[Buddha-l] An experiment (Gender on Buddha-l)
jkirk
jkirk at spro.net
Tue Oct 11 09:09:03 MDT 2005
>
> Joanna, you know I always love your posts. And as a self-respecting
> egalitarian, there is part of me that always gets a charge out of
> defending a woman who is arguing against ten men, or a person of color who
> is arguing against ten whites, or a gay or lesbian person who is arguing
> against ten heterosexuals. But I've never let my self-respect stop me
> from expressing uninformed opinions before, and I see no reason to start
> now.
>
>
> Cheers,
>
> TH
===================
Hi Tom,
First off, I want to underline that my views have been misrepresented by a
few of the more more chauvinist members here, in that I do NOT promote
wholesale either/or dichotomies of male vs female, and I am not a rampaging
feminist. In fact, I personally am somewhat androgynous in my behavioral
preferences and views. I am instead an observer of cultural values in
action, society in action, and human behavior in general. I've already
stated my position on the socio/cultural construction of behavior and views
and the huge literature available on this subject, and won't repeat it here.

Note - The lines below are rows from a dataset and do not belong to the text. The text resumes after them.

(** C6, as the contract has it.  The three checks run in order, so each
    failure is reported exactly when the earlier checks pass and its own
    fails: InvalidAmount exactly when the deposit is not positive,
    InvalidSchedule exactly when the deposit is positive and
    [firstUnlockTime] is not strictly in the future, InvalidSlotCount
    exactly when both hold and the slot count is 0.  Otherwise, as long as
    the vault counter is below 2^256 - 1, the call succeeds, returns the
    next id (the counter plus one), stores there a vault with
    [stagesUnlocked = 0], [emergencyUnlocked = false] and [isActive = true],
    touches no other vault and credits the deposit; on every ledger reached
    from the empty one that id is positive and unused. *)
Theorem createVault_outcome (env : Env) (st : State) (t : Z) (mode : UnlockMode) (n : Z) :
  0 <= n ->
  (createVault env st t mode n = Err InvalidAmount <-> msg_value env <= 0)
  /\ (createVault env st t mode n = Err InvalidSchedule <->
        0 < msg_value env /\ ~ block_timestamp env < t)
  /\ (createVault env st t mode n = Err InvalidSlotCount <->
        0 < msg_value env /\ block_timestamp env < t /\ n = 0)
  /\ (0 < msg_value env -> block_timestamp env < t -> 0 < n ->
      vaultCount st < uint256_max ->
      exists st' effs,
        createVault env st t mode n = Ok (vaultCount st + 1, st', effs)
        /\ vaultCount st' = vaultCount st + 1
        /\ vault_at st' (vaultCount st + 1)
           = mkVault (vaultCount st + 1) (msg_sender env) (msg_value env) t
                     0 false true n mode
        /\ (forall k, k <> vaultCount st + 1 -> vault_at st' k = vault_at st k)
        /\ balance st' = balance st + msg_value env)
  /\ (forall txs,
        0 < vaultCount (run initial_state txs) + 1
        /\ vaults (run initial_state txs) !! (vaultCount (run initial_state txs) + 1)
           = None).
Proof.
  intros Hn.
  assert (Hreach : forall txs,
            0 < vaultCount (run initial_state txs) + 1
            /\ vaults (run initial_state txs) !! (vaultCount (run initial_state txs) + 1)
               = None).
  { intros txs. unfold run.
    pose proof (run_with_count _findBeneficiaryAndCalculateClaim txs initial_state) as Hc.
    destruct (run_with_inv _findBeneficiaryAndCalculateClaim txs initial_state
                initial_state_inv) as [[Hfresh _] _].
    simpl in Hc. split; [lia | apply Hfresh; lia]. }
  unfold createVault, require, checked_add, InvalidAmount, InvalidSchedule,
    InvalidSlotCount.
  destruct (0 <? msg_value env) eqn:Hv;
    [apply Z.ltb_lt in Hv | apply Z.ltb_ge in Hv];
  (destruct (block_timestamp env <? t) eqn:Ht;
    [apply Z.ltb_lt in Ht | apply Z.ltb_ge in Ht]);
  (destruct (0 <? n) eqn:Hc;
    [apply Z.ltb_lt in Hc | apply Z.ltb_ge in Hc]);
  (destruct (vaultCount st + 1 <=? uint256_max) eqn:Hm;
    [apply Z.leb_le in Hm | apply Z.leb_gt in Hm]);
  simpl;
  (split; [split; [intros H; try discriminate H; lia | intros H; try reflexivity; lia]|]);
  (split; [split; [intros H; try discriminate H; lia | intros H; try reflexivity; lia]|]);
  (split; [split; [intros H; try discriminate H; lia | intros H; try reflexivity; lia]|]);
  (split; [|exact Hreach]);
  intros H1 H2 H3 H4; try lia.
  eexists _, _. split; [reflexivity|]. simpl. split; [reflexivity|].
  unfold vault_at. simpl. rewrite lookup_insert_eq. simpl.
  split; [reflexivity|]. split; [|reflexivity].
  intros k Hk. rewrite lookup_insert_ne by lia. reflexivity.
Qed.

Lemma createVault_outcome_witness :
  exists st' effs,
    createVault (scenario_env 7 1000 100) initial_state 200 STAGED 2 = Ok (0 + 1, st', effs)
    /\ vaultCount st' = 0 + 1
    /\ vault_at st' (0 + 1) = mkVault (0 + 1) 7 1000 200 0 false true 2 STAGED
    /\ (forall k, k <> 0 + 1 -> vault_at st' k = vault_at initial_state k)
    /\ balance st' = 0 + 1000.
Proof.
  apply (proj1 (proj2 (proj2 (proj2
           (createVault_outcome (scenario_env 7 1000 100) initial_state 200 STAGED 2
              ltac:(lia)))))).
  - simpl. lia.
  - simpl. lia.
  - lia.
  - simpl. pose proof uint256_max_large. lia.
Defined.

(** C6 as stated fails where two checks fail together: with no deposit and
    an unlock time already past, the call reports InvalidAmount, so
    "InvalidSchedule exactly when the unlock time is not strictly in the
    future" does not hold. *)
Lemma createVault_schedule_counterexample :
  createVault (scenario_env 7 0 100) initial_state 50 STAGED 2 = Err InvalidAmount
  /\ ~ (createVault (scenario_env 7 0 100) initial_state 50 STAGED 2 = Err InvalidSchedule
        <-> ~ block_timestamp (scenario_env 7 0 100) < 50).
Proof.
  split; [reflexivity|].
  intros [_ H].
  assert (Hpast : ~ block_timestamp (scenario_env 7 0 100) < 50) by (simpl; lia).
  specialize (H Hpast). discriminate H.
Qed.

(** ** The [vaultExists] guard *)

Lemma guarded_operations_fail (env : Env) (st : State) (vaultId : Z) (e : error) :
  vaultExists st vaultId = Err e ->
  getVault st vaultId = Err e
  /\ (forall i a m pa pm, addBeneficiary env st vaultId i a m pa pm = Err e)
  /\ emergencyUnlock env st vaultId = Err e
  /\ claimInheritance env st vaultId = Err e
  /\ checkInheritance env st vaultId = Err e
  /\ (forall i, getEncryptedBeneficiary env st vaultId i = Err e).
Proof.
  intros H.
  unfold getVault, addBeneficiary, emergencyUnlock, claimInheritance,
    claimInheritance_with, checkInheritance, checkInheritance_with,
    getEncryptedBeneficiary.
  rewrite H. simpl. repeat split; reflexivity.
Qed.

But I do know what gender oppression and manipulation is, based on my own
experience and that of other women whom I've
known over the years. I have contrary to what some here think been framing
my critique of behavior on this list as CULTURAL gender behavior, not just
gender behavior, because that gets back to genetic determinism.
Whatever behavior is genetically determined is still, IMO, controversial,
although some aspects are getting to be more persuasive, e.g., along the
lines of how children of each gender tend to communicate differently. Such
differences tend to persist into adulthood, like the way some men (several
on this list for example) love to yuck it up horsing around, pretending that
teasing and hazing are great ways to "develop trustworthy character." LOL
The style of this list is indeed a US male gendered cultural style, as you
and Franz have also pointed out.
What I am calling for in general is not stilted behavior but civility,
that's all, just good old civility. Believe it or not, men are perfectly
capable of being civil too. Civility is one way to begin being compassionate
because it allows everyone into the charmed circle instead of the usual
route here of incivility, which creates nastiness and dukkha. All action has
consequences, as we Buddhists are accustomed to pointing out....the
consequences of civility are far more beneficial to all and, IMO, to the
general purpose of the list than those of incivility. Q.E.D. folks.